#### RECORDS SUPPLIED
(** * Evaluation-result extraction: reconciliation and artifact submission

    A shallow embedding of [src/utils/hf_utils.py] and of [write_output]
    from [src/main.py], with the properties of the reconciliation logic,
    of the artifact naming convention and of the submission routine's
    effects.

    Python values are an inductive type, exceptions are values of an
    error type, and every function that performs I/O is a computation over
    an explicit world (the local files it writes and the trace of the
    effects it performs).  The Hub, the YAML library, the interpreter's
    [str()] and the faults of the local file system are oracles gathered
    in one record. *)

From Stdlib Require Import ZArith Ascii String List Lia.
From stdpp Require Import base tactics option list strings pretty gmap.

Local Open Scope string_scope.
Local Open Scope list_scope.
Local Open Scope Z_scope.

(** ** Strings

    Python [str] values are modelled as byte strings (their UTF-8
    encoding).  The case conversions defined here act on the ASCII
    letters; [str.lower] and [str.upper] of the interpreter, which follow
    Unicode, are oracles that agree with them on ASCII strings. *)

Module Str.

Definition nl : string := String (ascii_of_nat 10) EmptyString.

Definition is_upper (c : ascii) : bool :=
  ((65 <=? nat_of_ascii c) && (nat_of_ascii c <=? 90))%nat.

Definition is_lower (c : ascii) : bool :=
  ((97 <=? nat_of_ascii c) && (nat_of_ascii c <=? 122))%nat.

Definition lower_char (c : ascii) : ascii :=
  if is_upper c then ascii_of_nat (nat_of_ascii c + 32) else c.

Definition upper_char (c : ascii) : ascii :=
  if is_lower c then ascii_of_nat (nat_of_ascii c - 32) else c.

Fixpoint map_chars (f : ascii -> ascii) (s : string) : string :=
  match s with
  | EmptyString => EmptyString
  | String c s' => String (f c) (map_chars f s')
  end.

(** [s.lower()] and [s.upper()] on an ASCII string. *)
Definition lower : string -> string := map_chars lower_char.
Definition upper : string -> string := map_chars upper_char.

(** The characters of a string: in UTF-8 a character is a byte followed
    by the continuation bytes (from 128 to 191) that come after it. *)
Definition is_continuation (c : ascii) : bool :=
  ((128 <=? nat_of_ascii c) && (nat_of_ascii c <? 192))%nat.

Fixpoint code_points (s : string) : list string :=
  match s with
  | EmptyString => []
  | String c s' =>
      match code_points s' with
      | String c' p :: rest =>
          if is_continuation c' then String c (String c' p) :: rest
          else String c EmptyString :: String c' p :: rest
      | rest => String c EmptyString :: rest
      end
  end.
########
#### RECORDS SUPPLIED
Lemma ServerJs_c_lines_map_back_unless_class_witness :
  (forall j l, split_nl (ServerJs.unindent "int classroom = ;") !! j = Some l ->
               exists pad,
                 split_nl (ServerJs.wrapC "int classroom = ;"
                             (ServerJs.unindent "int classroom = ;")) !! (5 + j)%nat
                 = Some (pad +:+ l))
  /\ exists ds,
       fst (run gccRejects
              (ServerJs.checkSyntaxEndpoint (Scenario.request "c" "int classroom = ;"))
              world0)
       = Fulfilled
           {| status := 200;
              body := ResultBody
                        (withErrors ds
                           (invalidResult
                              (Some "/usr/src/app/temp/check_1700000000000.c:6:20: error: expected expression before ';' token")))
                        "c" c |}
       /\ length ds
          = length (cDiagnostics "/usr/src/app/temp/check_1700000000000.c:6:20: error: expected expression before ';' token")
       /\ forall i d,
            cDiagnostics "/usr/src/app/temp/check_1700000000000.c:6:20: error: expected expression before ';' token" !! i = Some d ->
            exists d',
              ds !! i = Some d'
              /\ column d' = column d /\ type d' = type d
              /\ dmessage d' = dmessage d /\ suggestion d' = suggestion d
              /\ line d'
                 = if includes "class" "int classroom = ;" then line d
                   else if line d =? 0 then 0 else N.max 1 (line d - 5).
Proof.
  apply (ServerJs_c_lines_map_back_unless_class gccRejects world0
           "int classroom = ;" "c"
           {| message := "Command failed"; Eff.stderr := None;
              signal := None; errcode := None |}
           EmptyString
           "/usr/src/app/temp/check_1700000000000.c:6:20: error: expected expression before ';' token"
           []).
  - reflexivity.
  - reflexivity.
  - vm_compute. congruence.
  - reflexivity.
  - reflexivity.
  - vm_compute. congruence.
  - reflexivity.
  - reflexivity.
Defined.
########
> WORK TO COMPLETE: When you reach the line containing "(** * Evaluation-result" in the data above, start copying exactly, and stop after the line containing "Definition is_upper (c".

> OUTPUT:
(** * Evaluation-result extraction: reconciliation and artifact submission

    A shallow embedding of [src/utils/hf_utils.py] and of [write_output]
    from [src/main.py], with the properties of the reconciliation logic,
    of the artifact naming convention and of the submission routine's
    effects.

    Python values are an inductive type, exceptions are values of an
    error type, and every function that performs I/O is a computation over
    an explicit world (the local files it writes and the trace of the
    effects it performs).  The Hub, the YAML library, the interpreter's
    [str()] and the faults of the local file system are oracles gathered
    in one record. *)

From Stdlib Require Import ZArith Ascii String List Lia.
From stdpp Require Import base tactics option list strings pretty gmap.

Local Open Scope string_scope.
Local Open Scope list_scope.
Local Open Scope Z_scope.

(** ** Strings

    Python [str] values are modelled as byte strings (their UTF-8
    encoding).  The case conversions defined here act on the ASCII
    letters; [str.lower] and [str.upper] of the interpreter, which follow
    Unicode, are oracles that agree with them on ASCII strings. *)

Module Str.

Definition nl : string := String (ascii_of_nat 10) EmptyString.

Definition is_upper (c : ascii) : bool :=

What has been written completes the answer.